The News Courier in Athens, Alabama


April 14, 2013

Open Meetings Act should be protected

Montgomery Advertiser on fixing Open Meetings Act:

The Alabama Open Meetings Act, a critical safeguard of the public interest, took what could be a fatal blow when the state Supreme Court stood by an earlier decision and declined to reconsider its position in a 2010 case involving the Montgomery County Board of Education.
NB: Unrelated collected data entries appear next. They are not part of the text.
(** X16. A per-booth answer with status 200 is the bundle the cache now holds
    under the booth key; and while that entry is fresh, the same request
    without forced refresh gets the very same answer, with no call to the
    upstream and no change to the cache. *)
Theorem booth_answer_is_reused (booth_number : string) (arg : option string) (w : world)
    (resp : response) :
  fst (get_orders_by_booth booth_number arg w) = Ret resp ->
  status resp = 200 ->
  let w' := snd (get_orders_by_booth booth_number arg w) in
  exists t,
    CACHE w' !! ("booth_" ++ booth_number) = Some (body resp, t)
    /\ (fresh (clock (now_calls w')) t ->
        fst (get_orders_by_booth booth_number None w') = Ret resp
        /\ fetch_calls (snd (get_orders_by_booth booth_number None w')) = fetch_calls w'
        /\ CACHE (snd (get_orders_by_booth booth_number None w')) = CACHE w').
Proof.
  intros Hresp H200 w'.
  assert (Hstored : exists t, CACHE w' !! ("booth_" ++ booth_number) = Some (body resp, t)
                              /\ truthy (body resp) = true).
  { subst w'. revert Hresp. unfold get_orders_by_booth. cbv zeta.
    pose proof (cached_or_derive ("booth_" ++ booth_number) (request_force_refresh arg)
                  jsonify
                  (try_except (get_orders_by_booth_body booth_number (request_force_refresh arg))
                              (get_orders_by_booth_except booth_number)) w) as H.
    cbv zeta in H.
    destruct H as [(_ & data & t & Hc & _ & Ht & ->) | (w0 & -> & _)]; cbn [fst snd].
    - intros [= <-]. exists t. auto.
    - unfold try_except.
      destruct (get_orders_by_booth_body booth_number (request_force_refresh arg) w0)
        as [[r|e] w1] eqn:Hb; cbn [fst snd].
      + intros [= ->]. apply booth_body_ret in Hb as (_ & Hflag & t & Hc).
        exists t. split; [exact Hc | exact (getitem_truthy _ _ _ Hflag)].
      + unfold get_orders_by_booth_except. run. intros [= <-]. discriminate. }
  destruct Hstored as (t & Hc & Ht). exists t. split; [exact Hc |].
  intros Hfresh. clearbody w'.
  unfold get_orders_by_booth. cbv zeta.
  change (request_force_refresh None) with false. cbn [negb]. run.
  rewrite Hc. cbn. unfold fresh in Hfresh. apply Z.ltb_lt in Hfresh. rewrite Hfresh. cbn.
  rewrite Ht. cbn. destruct resp as [bd st]. cbn in *. subst st. auto.
Qed.

End App.

(** * The statements on explicit inputs *)

(** A forced load against a dead upstream, from the empty cache. *)
Lemma load_orders_never_propagates_witness :
  fetch_calls (snd (load_orders_from_abacus tick_clock dead_source true initial_world))
  = S (fetch_calls initial_world)
  /\ fetch_failed (dead_source (fetch_calls initial_world))
  /\ fst (load_orders_from_abacus tick_clock dead_source true initial_world)
     = Ret get_mock_orders.
Proof.
  assert (H1 : fetch_calls (snd (load_orders_from_abacus tick_clock dead_source true
                                   initial_world)) = S (fetch_calls initial_world))
    by reflexivity.
  assert (H2 : fetch_failed (dead_source (fetch_calls initial_world))) by exact I.
  split; [exact H1 |]. split; [exact H2 |].
  exact (proj1 (proj2 (load_orders_never_propagates tick_clock dead_source true
                         initial_world) H1 H2)).
Defined.

(** A value read back one second, and three minutes, after it was stored. *)
Lemma get_from_cache_contract_witness :
  (fresh (tick_clock 1) (tick_clock 0)
   /\ fst (get_from_cache tick_clock "k" true
             (snd (set_cache tick_clock "k" (PInt 7) initial_world))) = Ret (PInt 7))
  /\ (timedelta_seconds 120 <= slow_clock 1 - slow_clock 0
      /\ fst (get_from_cache slow_clock "k" true
                (snd (set_cache slow_clock "k" (PInt 7) initial_world))) = Ret PNone).
Proof.
  assert (H1 : fresh (tick_clock 1) (tick_clock 0)) by (vm_compute; reflexivity).
  assert (H2 : timedelta_seconds 120 <= slow_clock 1 - slow_clock 0)
    by (vm_compute; discriminate).
  split; split; try assumption.
  - exact (proj1 (proj2 (get_from_cache_contract tick_clock "k" (PInt 7) initial_world)) H1).
  - exact (proj1 (proj2 (proj2 (get_from_cache_contract slow_clock "k" (PInt 7)
                                  initial_world))) H2).
Defined.

(** C3 fails as stated: a forced per-booth request followed, one second
    later, by the same request without the flag; the second answer comes from
    the cache and still says that the refresh was forced. *)
Lemma booth_flag_counterexample :
  let w1 := snd (get_orders_by_booth tick_clock dead_source plain_isoformat
                   "A-245" (Some "true") initial_world) in
  let second := get_orders_by_booth tick_clock dead_source plain_isoformat
                  "A-245" None w1 in
  request_force_refresh None = false
  /\ fetch_calls (snd second) = fetch_calls w1
  /\ status (answer_of (fst second)) = 200
  /\ py_getitem (body (answer_of (fst second))) "force_refreshed" = Ret (PBool true).
Proof. vm_compute. repeat split. Qed.

(** A forced per-booth request from the empty cache derives its bundle. *)
Lemma booth_bundle_flag_witness :
  let first := get_orders_by_booth tick_clock dead_source plain_isoformat
                 "A-245" (Some "true") initial_world in
  fst first = Ret (answer_of (fst first))
  /\ status (answer_of (fst first)) = 200
  /\ py_getitem (body (answer_of (fst first))) "force_refreshed"
     = Ret (PBool (request_force_refresh (Some "true"))).
Proof.
  intros first.
  assert (H1 : fst first = Ret (answer_of (fst first))) by (vm_compute; reflexivity).
  assert (H2 : status (answer_of (fst first)) = 200) by (vm_compute; reflexivity).
  split; [exact H1 |]. split; [exact H2 |].
  destruct (booth_bundle_flag tick_clock dead_source plain_isoformat "A-245" (Some "true")
              initial_world (answer_of (fst first)) H1 H2) as [[Hfalse _] | [Hflag _]].
  - vm_compute in Hfalse. discriminate Hfalse.
  - exact Hflag.
Defined.

(** C4 fails as stated: when the only record of the upstream lacks its
    fields, the roster route answers 500 with the bare empty list, in which
    there is no error text to read; the per-booth route, on the same input,
    answers 500 with a bundle that has one. *)
Lemma roster_failure_counterexample :
  fst (get_exhibitors tick_clock ragged_source None initial_world)
  = Ret (mkResponse (PList []) 500)
  /\ py_getitem (PList []) "error"
     = Raise (TypeError "list indices must be integers or slices, not str")
  /\ py_getitem (body (answer_of (fst (get_orders_by_booth tick_clock ragged_source
                                         plain_isoformat "A-245" None initial_world))))
                "error"
     = Ret (PStr "'booth_number'").
Proof. vm_compute. repeat split. Qed.

(** A record without [booth_number] makes the per-booth derivation raise. *)
Lemma derivation_errors_caught_witness :
  fst (get_orders_by_booth_body tick_clock ragged_source plain_isoformat "A-245"
         (request_force_refresh (Some "true")) initial_world)
  = Raise (KeyError "booth_number")
  /\ exists now,
      fst (try_except (get_orders_by_booth_body tick_clock ragged_source plain_isoformat
                         "A-245" (request_force_refresh (Some "true")))
                      (get_orders_by_booth_except tick_clock plain_isoformat "A-245")
                      initial_world)
      = Ret (mkResponse (failure_bundle plain_isoformat "booth" "A-245" now
                           (KeyError "booth_number")) 500).
Proof.
  assert (H : fst (get_orders_by_booth_body tick_clock ragged_source plain_isoformat "A-245"
                     (request_force_refresh (Some "true")) initial_world)
              = Raise (KeyError "booth_number")) by (vm_compute; reflexivity).
  split; [exact H |].
  exact (proj1 (proj2 (proj2 (proj2 (derivation_errors_caught tick_clock ragged_source
           plain_isoformat "A-245" (Some "true") initial_world)))) _ H).
Defined.

(** A forced per-booth request while both cache entries are two seconds old
    at most. *)
Lemma force_refresh_reaches_upstream_witness :
  let w := snd (get_orders_by_booth tick_clock live_source plain_isoformat
                  "a-245" None initial_world) in
  let refreshed := get_orders_by_booth tick_clock live_source plain_isoformat
                     "a-245" (Some "true") w in
  request_force_refresh (Some "true") = true
  /\ (exists x, CACHE w !! "booth_a-245" = Some (x, tick_clock 2))
  /\ (exists x, CACHE w !! "all_orders" = Some (x, tick_clock 0))
  /\ fetch_calls (snd refreshed) = S (fetch_calls w).
Proof.
  intros w refreshed.
  assert (H : request_force_refresh (Some "true") = true) by reflexivity.
  split; [exact H |].
  split; [vm_compute; eexists; reflexivity |].
  split; [vm_compute; eexists; reflexivity |].
  exact (proj1 (force_refresh_reaches_upstream tick_clock live_source plain_isoformat
                  "a-245" (Some "true") w H)).
Defined.

(** Two loads after a statistics request, the upstream being down. *)
Lemma idempotent_fallback_witness :
  let w := snd (handle tick_clock dead_source plain_isoformat (GetStats None)
                  initial_world) in
  always_fails dead_source
  /\ reachable tick_clock dead_source plain_isoformat w
  /\ fst (load_orders_from_abacus tick_clock dead_source false w) = Ret get_mock_orders
  /\ fst (load_orders_from_abacus tick_clock dead_source false
            (snd (load_orders_from_abacus tick_clock dead_source false w)))
     = Ret get_mock_orders.
Proof.
  intros w.
  assert (H1 : always_fails dead_source) by (intros n; exact I).
  assert (H2 : reachable tick_clock dead_source plain_isoformat w)
    by (apply reachable_step, reachable_init).
  split; [exact H1 |]. split; [exact H2 |].
  pose proof (idempotent_fallback tick_clock dead_source plain_isoformat w H1 H2) as H.
  cbv zeta in H. split; [exact (proj1 H) | exact (proj1 (proj2 H))].
Defined.

(** A forced load after the order list has been requested once. *)
Lemma all_orders_never_empty_witness :
  let w := snd (handle tick_clock live_source plain_isoformat (GetOrders None)
                  initial_world) in
  returns_sequences live_source
  /\ reachable tick_clock live_source plain_isoformat w
  /\ exists l, fst (load_orders_from_abacus tick_clock live_source true w) = Ret (PList l)
               /\ l <> [].
Proof.
  intros w.
  assert (H1 : returns_sequences live_source)
    by (intros n v [= <-]; eexists; reflexivity).
  assert (H2 : reachable tick_clock live_source plain_isoformat w)
    by (apply reachable_step, reachable_init).
  split; [exact H1 |]. split; [exact H2 |].
  destruct (proj2 (all_orders_never_empty tick_clock live_source plain_isoformat w H1 H2) true)
    as (l & Hl & Hne & _).
  exists l. split; [exact Hl | exact Hne].
Defined.


(** C8 fails as stated: the four mock orders name three exhibitors, and the
    roster the route answers with has three entries. *)
Lemma mock_roster_counterexample :
  fst (load_orders_from_abacus tick_clock dead_source false initial_world)
  = Ret get_mock_orders
  /\ (resp <~ fst (get_exhibitors tick_clock dead_source None initial_world) ;;
      py_len (body resp)) = Ret 3
  /\ (resp <~ fst (get_exhibitors tick_clock dead_source None initial_world) ;;
      py_len (body resp)) <> Ret 2.
Proof. vm_compute. repeat split. discriminate. Qed.

(** The roster of the mock orders. *)
Lemma roster_groups_by_exhibitor_witness :
  let orders := match get_mock_orders with PList l => l | _ => [] end in
  let fr := request_force_refresh None in
  let w1 := snd (load_orders_from_abacus tick_clock dead_source fr initial_world) in
  Forall well_formed_order orders
  /\ load_orders_from_abacus tick_clock dead_source fr initial_world
     = (Ret (PList orders), w1)
  /\ fst (get_exhibitors_body tick_clock dead_source fr initial_world)
     = Ret (jsonify (PList (roster_spec orders)))
  /\ length (roster_spec orders) = 3%nat.
Proof.
  intros orders fr w1.
  assert (H1 : Forall well_formed_order orders).
  { repeat constructor; eexists; try reflexivity; split; reflexivity. }
  assert (H2 : load_orders_from_abacus tick_clock dead_source fr initial_world
               = (Ret (PList orders), w1)) by reflexivity.
  split; [exact H1 |]. split; [exact H2 |].
  split; [| reflexivity].
  exact (proj2 (proj1 (roster_groups_by_exhibitor tick_clock dead_source orders None
                         initial_world w1) H1) H2).
Defined.

(** The statistics of a one-record upstream answer. *)
Lemma stats_counts_witness :
  let l := [PDict [("id", PStr "ORD-1"); ("booth_number", PStr "a-245");
                   ("exhibitor_name", PStr "Acme"); ("status", PStr "delivered")]] in
  let w1 := snd (load_orders_from_abacus tick_clock live_source
                   (request_force_refresh None) initial_world) in
  load_orders_from_abacus tick_clock live_source (request_force_refresh None) initial_world
  = (Ret (PList l), w1)
  /\ Forall (fun o => exists s, py_getitem o "status" = Ret s) l
  /\ fst (get_stats tick_clock live_source plain_isoformat None initial_world)
     = Ret (jsonify (PDict [("total_orders", PInt 1);
                            ("delivered", PInt 1);
                            ("in_process", PInt 0);
                            ("in_route", PInt 0);
                            ("out_for_delivery", PInt 0);
                            ("cancelled", PInt 0);
                            ("last_updated", PStr (plain_isoformat (tick_clock 1)))])).
Proof.
  intros l w1.
  assert (H1 : load_orders_from_abacus tick_clock live_source (request_force_refresh None)
                 initial_world = (Ret (PList l), w1)) by reflexivity.
  assert (H2 : Forall (fun o => exists s, py_getitem o "status" = Ret s) l).
  { repeat constructor. eexists. reflexivity. }
  split; [exact H1 |]. split; [exact H2 |].
  exact (proj1 (stats_counts tick_clock live_source plain_isoformat None initial_world w1 l)
           H1 H2).
Defined.
(* ===== verification/Pcg.v ===== *)
(** * The PCG generator behind [pcg64f_random_t]

    [src/pcg/pcg_variants.h] and [src/pcg/pcg-advance-128.c]: the 128 bit
    multiplicative congruential generator with the XSL-RR output function,
    its seeding and its jump-ahead. *)

From Stdlib Require Import ZArith Lia.
From stdpp Require Import base list.
From S2P Require Import Prelude.

(** [PCG_128BIT_CONSTANT(high, low)] *)
Definition PCG_128BIT_CONSTANT (high low : Z) : Z := u128 (Z.shiftl high 64 + low).

Definition PCG_DEFAULT_MULTIPLIER_128 : Z :=
  PCG_128BIT_CONSTANT 2549297995355413924 4865540595714422341.

(** The state is one 128 bit word. *)
Record pcg_state_128 := mk_pcg { state : Z }.

Definition pcg_rotr_64 (value rot : Z) : Z :=
  Z.lor (Z.shiftr value rot)
        (u64 (Z.shiftl value (Z.land (- rot) 63))).

Definition pcg_output_xsl_rr_128_64 (st : Z) : Z :=
  pcg_rotr_64 (Z.lxor (u64 (Z.shiftr st 64)) (u64 st)) (Z.shiftr st 122).

Definition pcg_mcg_128_step_r (rng : pcg_state_128) : pcg_state_128 :=
  mk_pcg (u128 (state rng * PCG_DEFAULT_MULTIPLIER_128)).

Definition pcg_mcg_128_srandom_r (initstate : Z) : pcg_state_128 :=
  mk_pcg (Z.lor (u128 initstate) 1).

Definition pcg_mcg_128_xsl_rr_64_random_r (rng : pcg_state_128)
  : Z * pcg_state_128 :=
  let rng := pcg_mcg_128_step_r rng in
  (pcg_output_xsl_rr_128_64 (state rng), rng).

(** The loop of [pcg_advance_lcg_128], with fuel for the number of bits of
    [delta]; the accumulators in the order of the C locals. *)
Fixpoint advance_loop (fuel : nat) (delta acc_mult acc_plus cur_mult cur_plus : Z)
  : Z * Z :=
  match fuel with
  | O => (acc_mult, acc_plus)
  | S fuel' =>
      if delta >? 0 then
        let '(acc_mult, acc_plus) :=
          if Z.odd delta
          then (u128 (acc_mult * cur_mult), u128 (u128 (acc_plus * cur_mult) + cur_plus))
          else (acc_mult, acc_plus) in
        advance_loop fuel' (delta / 2) acc_mult acc_plus
          (u128 (cur_mult * cur_mult))
          (u128 (u128 (cur_mult + 1) * cur_plus))
      else (acc_mult, acc_plus)
  end.

Definition pcg_advance_lcg_128 (st delta cur_mult cur_plus : Z) : Z :=
  let '(acc_mult, acc_plus) := advance_loop 128 delta 1 0 cur_mult cur_plus in
  u128 (u128 (acc_mult * st) + acc_plus).

Definition pcg_mcg_128_advance_r (rng : pcg_state_128) (delta : Z) : pcg_state_128 :=
  mk_pcg (pcg_advance_lcg_128 (state rng) (u128 delta) PCG_DEFAULT_MULTIPLIER_128 0).

(** ** Jump-ahead *)

(** One step of the affine generator with multiplier [m] and increment [p]. *)
Definition lcg_step (m p s : Z) : Z := u128 (m * s + p).

Lemma lcg_step_step m p s :
  lcg_step m p (lcg_step m p s)
  = lcg_step (u128 (m * m)) (u128 (u128 (m + 1) * p)) s.
Proof. unfold lcg_step. ring128. Qed.

Lemma lcg_step_wrap m p s : lcg_step m p (u128 s) = lcg_step m p s.
Proof. unfold lcg_step. ring128. Qed.

(** The accumulators and the current pair stand for two affine maps: the loop
    composes the accumulated one with [delta] copies of the current one. *)
Lemma advance_loop_spec fuel : forall delta am ap cm cp s,
  0 <= delta < 2 ^ Z.of_nat fuel ->
  let '(am', ap') := advance_loop fuel delta am ap cm cp in
  lcg_step am' ap' s = iter (Z.to_nat delta) (lcg_step cm cp) (lcg_step am ap s).
Proof.
  induction fuel as [|fuel IH]; intros delta am ap cm cp s Hd.
  - replace delta with 0 by (simpl in Hd; lia). reflexivity.
  - rewrite Nat2Z.inj_succ, Z.pow_succ_r in Hd by lia. cbn [advance_loop].
    destruct (Z.gtb_spec delta 0); [|by replace delta with 0 by lia].
    set (cm2 := u128 (cm * cm)). set (cp2 := u128 (u128 (cm + 1) * cp)).
    assert (Hhalf : forall y, iter (Z.to_nat (delta / 2)) (lcg_step cm2 cp2) y
              = iter (2 * Z.to_nat (delta / 2)) (lcg_step cm cp) y).
    { intros y. rewrite iter_double. apply iter_ext. intros z.
      symmetry. apply lcg_step_step. }
    assert (0 <= delta / 2 < 2 ^ Z.of_nat fuel) by dlia.
    pose proof (Zdiv2_odd_eqn delta) as Ho. rewrite Z.div2_div in Ho.
    destruct (Z.odd delta).
    + specialize (IH (delta / 2) (u128 (am * cm)) (u128 (u128 (ap * cm) + cp))
                     cm2 cp2 s ltac:(lia)).
      destruct (advance_loop _ _ _ _ _ _) as [am' ap'].
      rewrite IH, Hhalf.
      replace (Z.to_nat delta) with (S (2 * Z.to_nat (delta / 2))) by lia.
      cbn [iter]. f_equal. unfold lcg_step. ring128.
    + specialize (IH (delta / 2) am ap cm2 cp2 s ltac:(lia)).
      destruct (advance_loop _ _ _ _ _ _) as [am' ap'].
      rewrite IH, Hhalf. f_equal. lia.
Qed.

Lemma advance_lcg_iter st delta m p :
  0 <= delta < 2 ^ 128 ->
  pcg_advance_lcg_128 st delta m p = iter (Z.to_nat delta) (lcg_step m p) (u128 st).
Proof.
  intros Hd. unfold pcg_advance_lcg_128.
  pose proof (advance_loop_spec 128 delta 1 0 m p st ltac:(lia)) as H.
  destruct (advance_loop _ _ _ _ _ _) as [am ap].
  replace (u128 (u128 (am * st) + ap)) with (lcg_step am ap st)
    by (unfold lcg_step; ring128).
  rewrite H. f_equal. unfold lcg_step. f_equal. ring.
Qed.

(** ** The seeded generator *)

(** A state that seeding can produce: odd, and within 128 bits. *)
Definition pcg_wf (rng : pcg_state_128) : Prop :=
  0 <= state rng < 2 ^ 128 /\ Z.odd (state rng) = true.

Lemma pcg_wf_srandom s : pcg_wf (pcg_mcg_128_srandom_r s).
Proof.
  unfold pcg_wf, pcg_mcg_128_srandom_r. cbn [state]. pose proof (u128_range s).
  split; [apply lor_range; lia|].
  rewrite <- Z.bit0_odd, Z.lor_spec. apply orb_true_r.
Qed.

Lemma pcg_wf_step rng : pcg_wf rng -> pcg_wf (pcg_mcg_128_step_r rng).
Proof.
  intros [_ Ho]. unfold pcg_wf, pcg_mcg_128_step_r. cbn [state].
  split; [apply u128_range|]. unfold u128.
  rewrite <- Z.bit0_odd, Z.mod_pow2_bits_low, Z.bit0_odd, Z.odd_mul, Ho by lia.
  reflexivity.
Qed.

#[export] Hint Resolve pcg_wf_srandom pcg_wf_step : dbt2.

(** [n] draws leave the generator [n] steps further. *)
Definition pcg_skip (n : nat) (rng : pcg_state_128) : pcg_state_128 :=
  iter n pcg_mcg_128_step_r rng.

Lemma pcg_skip_add n m rng : pcg_skip (n + m) rng = pcg_skip m (pcg_skip n rng).
Proof. apply iter_add. Qed.

Lemma pcg_wf_skip n rng : pcg_wf rng -> pcg_wf (pcg_skip n rng).
Proof. apply iter_invariant. auto with dbt2. Qed.

#[export] Hint Resolve pcg_wf_skip : dbt2.

Lemma state_pcg_skip n rng :
  state (pcg_skip n rng)
  = iter n (lcg_step PCG_DEFAULT_MULTIPLIER_128 0) (state rng).
Proof.
  revert rng. induction n as [|n IH]; intros rng; [done|].
  change (pcg_skip (S n) rng) with (pcg_skip n (pcg_mcg_128_step_r rng)).
  rewrite IH. cbn [iter]. f_equal. unfold lcg_step. cbn [state pcg_mcg_128_step_r].
  f_equal. ring.
Qed.

Lemma pcg_state_eq r1 r2 : state r1 = state r2 -> r1 = r2.
Proof. destruct r1, r2. by intros [= ->]. Qed.

Lemma advance_r_skip rng delta :
  pcg_wf rng -> 0 <= delta < 2 ^ 128 ->
  pcg_mcg_128_advance_r rng delta = pcg_skip (Z.to_nat delta) rng.
Proof.
  intros [Hr _] Hd. apply pcg_state_eq. rewrite state_pcg_skip.
  cbn [state pcg_mcg_128_advance_r].
  rewrite u128_small, advance_lcg_iter, u128_small by lia. done.
Qed.

(** Output of one draw: [pcg64f_random_r] steps once and returns 64 bits. *)
Abbreviation pcg64f_random_r := pcg_mcg_128_xsl_rr_64_random_r.
Abbreviation pcg64f_srandom_r := pcg_mcg_128_srandom_r.
Abbreviation pcg64f_advance_r := pcg_mcg_128_advance_r.

Lemma pcg_rotr_64_range v rot : 0 <= v < 2 ^ 64 -> 0 <= rot ->
  0 <= pcg_rotr_64 v rot < 2 ^ 64.
Proof.
  intros Hv Hr. apply lor_range; [done|by apply shiftr_range|apply u64_range].
Qed.

Lemma pcg_output_range st : 0 <= st -> 0 <= pcg_output_xsl_rr_128_64 st < 2 ^ 64.
Proof.
  intros H. apply pcg_rotr_64_range; [|by apply Z.shiftr_nonneg].
  apply lxor_range; [done|apply u64_range..].
Qed.

Lemma pcg64f_random_r_range rng : 0 <= (pcg64f_random_r rng).1 < 2 ^ 64.
Proof.
  unfold pcg_mcg_128_xsl_rr_64_random_r. simpl fst.
  apply pcg_output_range. apply u128_range.
Qed.

Lemma pcg64f_random_r_state rng : (pcg64f_random_r rng).2 = pcg_skip 1 rng.
Proof. done. Qed.

(** ** The jump-ahead theorems *)

(** [pcg_advance_lcg_128] jumps ahead exactly [delta] steps of the affine
    generator [s -> m * s + p] modulo 2^128, for every multiplier, increment
    and 128 bit [delta], in at most 128 rounds of its loop. *)
Theorem pcg_advance_lcg_128_correct st delta m p :
  0 <= delta < 2 ^ 128 ->
  pcg_advance_lcg_128 st delta m p = iter (Z.to_nat delta) (lcg_step m p) (u128 st).
Proof. apply advance_lcg_iter. Qed.

Lemma pcg_advance_lcg_128_correct_witness :
  pcg_advance_lcg_128 7 5 3 1 = iter 5 (lcg_step 3 1) 7 /\
  pcg_advance_lcg_128 7 5 3 1 = 1822.
Proof.
  split; [|vm_compute; reflexivity].
  exact (pcg_advance_lcg_128_correct 7 5 3 1 ltac:(lia)).
Defined.

(** [pcg64f_advance_r] leaves a seeded generator in the state in which
    [delta] calls of [pcg64f_random_r] leave it: its next draw is the draw
    that follows them. *)
Theorem pcg_mcg_128_advance_r_correct rng delta :
  pcg_wf rng -> 0 <= delta < 2 ^ 128 ->
  pcg_mcg_128_advance_r rng delta
  = iter (Z.to_nat delta) (fun g => (pcg64f_random_r g).2) rng.
Proof. apply advance_r_skip. Qed.

Lemma pcg_mcg_128_advance_r_correct_witness :
  pcg_mcg_128_advance_r (pcg64f_srandom_r 42) 3
  = (pcg64f_random_r (pcg64f_random_r (pcg64f_random_r (pcg64f_srandom_r 42)).2).2).2.
Proof.
  exact (pcg_mcg_128_advance_r_correct (pcg64f_srandom_r 42) 3
           (pcg_wf_srandom 42) ltac:(lia)).
Defined.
There may yet be hope, however — if the Republican supermajorities in the Legislature, which talk ceaselessly of their commitment to transparency in government, will make a key addition to the law.

It is hardly comforting to imagine the future of the core principle of the Open Meetings Act resting in the hands of the Alabama Legislature, but in the absence of a deserved defense from the courts, that’s the reality.

The case involved Clay Slagle, a former interim superintendent of Montgomery Public Schools, and the practices of school board members who plainly disregarded the spirit of the law by holding private meetings. ...

Members of the Montgomery school board skirted the law through the use of serial meetings, a string of private meetings carefully including less than four — as four would be a quorum — of the seven board members each time so as to dodge the statute’s requirements and avoid public scrutiny. By the time the full board convened in open session, of course, all the real discussions had taken place and the votes that followed were mere formalities.

That was deplorable. Even more deplorable is that they got away with it. The vote was close — the Supreme Court split 5-4 — but nevertheless the serial meetings were deemed not to violate the Open Meetings Act. ...

Who can doubt that this is exactly what will become commonplace? And who will be the loser when it does? It won’t be just the rueful editorial writer or the frustrated reporter; it will be every citizen served — at least ostensibly served — by the governing body that chooses this end-run around the law to conduct the public’s business out of the view of the public.

Unless, that is, the transparency-touting Republicans who dominate both houses of the Legislature put their loudly claimed beliefs into action and amend the Open Meetings Act to prohibit serial meetings. With such a position of power — a solid supermajority in both houses — comes the capacity to turn talking points into legislation assured of passage. What say you, GOP?